A Picture Shot In The Back (intertitle). In a small cinema or screening room (00:59:50). A journalist from The New York Times asks Pluggy about his new invention. Professor Kozintsev arrives. Pluggy asks him, "Really? You found it, really?" "It all just happened by chance," Kozintsev replies, "in King Solomon's Mines." Discussion of cinema. An empty cinema/screening room. Learo and Cordelia enter, and Will Jr. goes to sit between them. "Peace, Mr. Shakespeare. Come not between the dragon and his wrath," says Learo. Will goes to sit somewhere else, and his chair tips up. On the soundtrack we hear a scene from Kozintsev's King Lear.

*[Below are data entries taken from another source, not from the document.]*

(** The object returned by [this.platforms.values()]: a map iterator has no
    own property; its prototype has [next]; the iterator prototype above it
    has string-keyed methods only where the runtime ships the iterator
    helpers, and none of them is enumerable. *)
Definition Map_values (m : gmap string PlatformEntry) : list PropertyTable :=
  [ [];
    [("next", false)];
    [("constructor", false); ("map", false); ("filter", false); ("take", false);
     ("drop", false); ("flatMap", false); ("reduce", false); ("toArray", false);
     ("forEach", false); ("some", false); ("every", false); ("find", false)];
    Object_prototype ].

(** The keys that [for (... in obj)] visits: the enumerable properties along
    the chain, a name being looked at only where it first occurs. *)
Fixpoint for_in_from (seen : list string) (chain : list PropertyTable) : list string :=
  match chain with
  | [] => []
  | table :: chain' =>
      (fst <$> filter (λ kv : string * bool, kv.2 = true ∧ kv.1 ∉ seen) table)
        ++ for_in_from (seen ++ (fst <$> table)) chain'
  end.

Definition for_in (chain : list PropertyTable) : list string := for_in_from [] chain.

(** [const { parser } = key] for a string: a string has no such property,
    the variable is [undefined]. *)
Definition destructure_parser (key : string) : option ParserBinding := None.

(** [delete require.cache[require.resolve(file)]], which throws when the
    file cannot be resolved. *)
Definition evict (f : string) : M World unit :=
  λ w, if decide (f ∈ modules w)
       then (Normal tt, set_requireCache (requireCache w ∖ {[f]}) w)
       else (Throw (SystemError "MODULE_NOT_FOUND"), w).
Lemma valid_outlet_range (pid : Z) (outs : list Z) (label : string) (n : Z) :
  DEVICE_TYPES !! pid = Some (outs, label) -> In n outs -> 1 <= n <= 4.
Proof.
  intros H Hin. destruct (device_types_cases _ _ _ H) as [-> | ->];
    simpl in Hin; lia.
Qed.

(** ** The primitives on a valid outlet *)

Section Primitives.

Context {D : Type} (drv : Driver D).

Lemma setitem0_valid (n : Z) :
  1 <= n <= 4 ->
  bytearray_setitem (bytearray 6) 0 (PyInt (n * 3)) = Ok [n * 3; 0; 0; 0; 0; 0].
Proof.
  intros Hn. unfold bytearray_setitem.
  cbn [bytearray repeat length Nat.ltb Nat.leb].
  replace ((0 <=? n * 3) && (n * 3 <? 256)) with true; [reflexivity |].
  symmetry; apply andb_true_iff; split; [apply Z.leb_le | apply Z.ltb_lt]; lia.
Qed.

Lemma status_run (n : Z) (w : World D) :
  1 <= n <= 4 ->
  _status drv (PyInt n) w
  = let u := _usb_command drv (status_request n) w in
    mkRun (match out u with Ok r => status_of_reply r | Raise e => Raise e end)
          (st u) (tr u).
Proof.
  intros Hn. unfold _status.
  cbn [py_mul3]. rewrite bind_lift_Ok.
  rewrite (setitem0_valid n Hn).
  rewrite !bind_lift_Ok. cbn [py_or]. rewrite bind_lift_Ok.
  change (mkRequest (Z.lor 33 128) 1 (Z.lor (Z.shiftl 3 8) (n * 3)) 0
            [n * 3; 0; 0; 0; 0; 0] 500)
    with (status_request n).
  unfold bind at 1. cbv zeta.
  destruct (out (_usb_command drv (status_request n) w)) as [r | e];
    [| reflexivity].
  unfold bind, lift, ret, status_of_reply; simpl.
  destruct (py_getitem r 1) as [b | e]; simpl; now rewrite app_nil_r.
Qed.

Lemma status_one_transfer (n : Z) (w : World D) :
  1 <= n <= 4 -> one_transfer (status_request n) (tr (_status drv (PyInt n) w)).
Proof.
  intros Hn. rewrite (status_run n w Hn). cbv zeta. cbn [tr].
  destruct (usb_command_shape drv (status_request n) w)
    as (errs & final & d' & Hlen & ->).
  exists errs, final. auto.
Qed.

(** The statements of [_on] between its two status reads. *)
Lemma on_write (n : Z) (k : M D bool) (w : World D) :
  1 <= n <= 4 ->
  (do t <- lift (py_mul3 (PyInt n));
   do bytes <- lift (bytearray_setitem (bytearray 6) 0 t);
   do bytes <- lift (bytearray_setitem bytes 1 (PyInt 0x03));
   do t' <- lift (py_mul3 (PyInt n));
   do value <- lift (py_or (Z.shiftl 0x03 8) t');
   perform _usb_command drv (mkRequest 0x21 0x09 value 0 bytes 500);
   k) w
  = (perform _usb_command drv (write_request n true); k) w.
Proof.
  intros Hn. cbn [py_mul3]. rewrite bind_lift_Ok.
  rewrite (setitem0_valid n Hn), bind_lift_Ok.
  change (bytearray_setitem [n * 3; 0; 0; 0; 0; 0] 1 (PyInt 3))
    with (@Ok (list Z) [n * 3; 3; 0; 0; 0; 0]).
  rewrite !bind_lift_Ok. cbn [py_or]. rewrite bind_lift_Ok. reflexivity.
Qed.

(** The statements of [_off] between its two status reads. *)
Lemma off_write (n : Z) (k : M D bool) (w : World D) :
  1 <= n <= 4 ->
  (do t <- lift (py_mul3 (PyInt n));
   do bytes <- lift (bytearray_setitem (bytearray 6) 0 t);
   do t' <- lift (py_mul3 (PyInt n));
   do value <- lift (py_or (Z.shiftl 0x03 8) t');
   perform _usb_command drv (mkRequest 0x21 0x09 value 0 bytes 500);
   k) w
  = (perform _usb_command drv (write_request n false); k) w.
Proof.
  intros Hn. cbn [py_mul3]. rewrite bind_lift_Ok.
  rewrite (setitem0_valid n Hn).
  rewrite !bind_lift_Ok. cbn [py_or]. rewrite bind_lift_Ok. reflexivity.
Qed.

Lemma on_run (n : Z) (w : World D) :
  1 <= n <= 4 ->
  _on drv (PyInt n) w
  = let r0 := _status drv (PyInt n) w in
    match out r0 with
    | Ok true => mkRun (Ok true) (st r0) (tr r0)
    | Ok false =>
        let r1 := _usb_command drv (write_request n true) (st r0) in
        match out r1 with
        | Ok _ =>
            let r2 := _status drv (PyInt n) (st r1) in
            mkRun (out r2) (st r2) (tr r0 ++ tr r1 ++ tr r2)
        | Raise e => mkRun (Raise e) (st r1) (tr r0 ++ tr r1)
        end
    | Raise e => mkRun (Raise e) (st r0) (tr r0)
    end.
Proof.
  intros Hn. unfold _on. unfold bind at 1. cbv zeta.
  destruct (out (_status drv (PyInt n) w)) as [[|] | e]; [| | reflexivity].
  - unfold ret; simpl. now rewrite app_nil_r.
  - rewrite (on_write n _ _ Hn). unfold bind. cbv zeta.
    destruct (out (_usb_command drv (write_request n true) _));
      cbn [out st tr]; reflexivity.
Qed.

Lemma off_run (n : Z) (w : World D) :
  1 <= n <= 4 ->
  _off drv (PyInt n) w
  = let r0 := _status drv (PyInt n) w in
    match out r0 with
    | Ok false => mkRun (Ok true) (st r0) (tr r0)
    | Ok true =>
        let r1 := _usb_command drv (write_request n false) (st r0) in
        match out r1 with
        | Ok _ =>
            let r2 := _status drv (PyInt n) (st r1) in
            mkRun (match out r2 with Ok s => Ok (negb s) | Raise e => Raise e end)
                  (st r2) (tr r0 ++ tr r1 ++ tr r2)
        | Raise e => mkRun (Raise e) (st r1) (tr r0 ++ tr r1)
        end
    | Raise e => mkRun (Raise e) (st r0) (tr r0)
    end.
Proof.
  intros Hn. unfold _off. unfold bind at 1. cbv zeta.
  destruct (out (_status drv (PyInt n) w)) as [[|] | e]; [| | reflexivity].
  - cbn [negb]. rewrite (off_write n _ _ Hn). unfold bind. cbv zeta.
    destruct (out (_usb_command drv (write_request n false) _));
      cbn [out st tr]; [| reflexivity].
    destruct (out (_status drv (PyInt n) _)); cbn [out st tr ret];
      now rewrite ?app_nil_r.
  - unfold ret; simpl. now rewrite app_nil_r.
Qed.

Back again in the hotel bedroom Cordelia, wearing her nightgown, acts the part of The Maid of Orléans in a remake of a scene from Robert Bresson's 1962 film The Trial of Joan of Arc. The goblins diegetically speak the lines of Joan's inquisitors.

Endings
We see a copy of Woolf's The Waves lying on the pebbles by the lake. Inter-titles: 'King Lear / A Clearing'. On the soundtrack we hear the noise of an express train passing at speed. Intertitle: 'NO THING'. Clear, joyous birdsong. Easter bells. The first image. Winding back time to zero. J. S. Bach, St. Matthew Passion, opening chorus.  Bells. Pluggy lying on the ground, moribund, surrounded by flowers. Will Jr.: "Now I understand that Pluggy's sacrifice was not in vain." "Now I understood through his work the words of St. Paul: 'The image will re-appear at the time of resurrection.'"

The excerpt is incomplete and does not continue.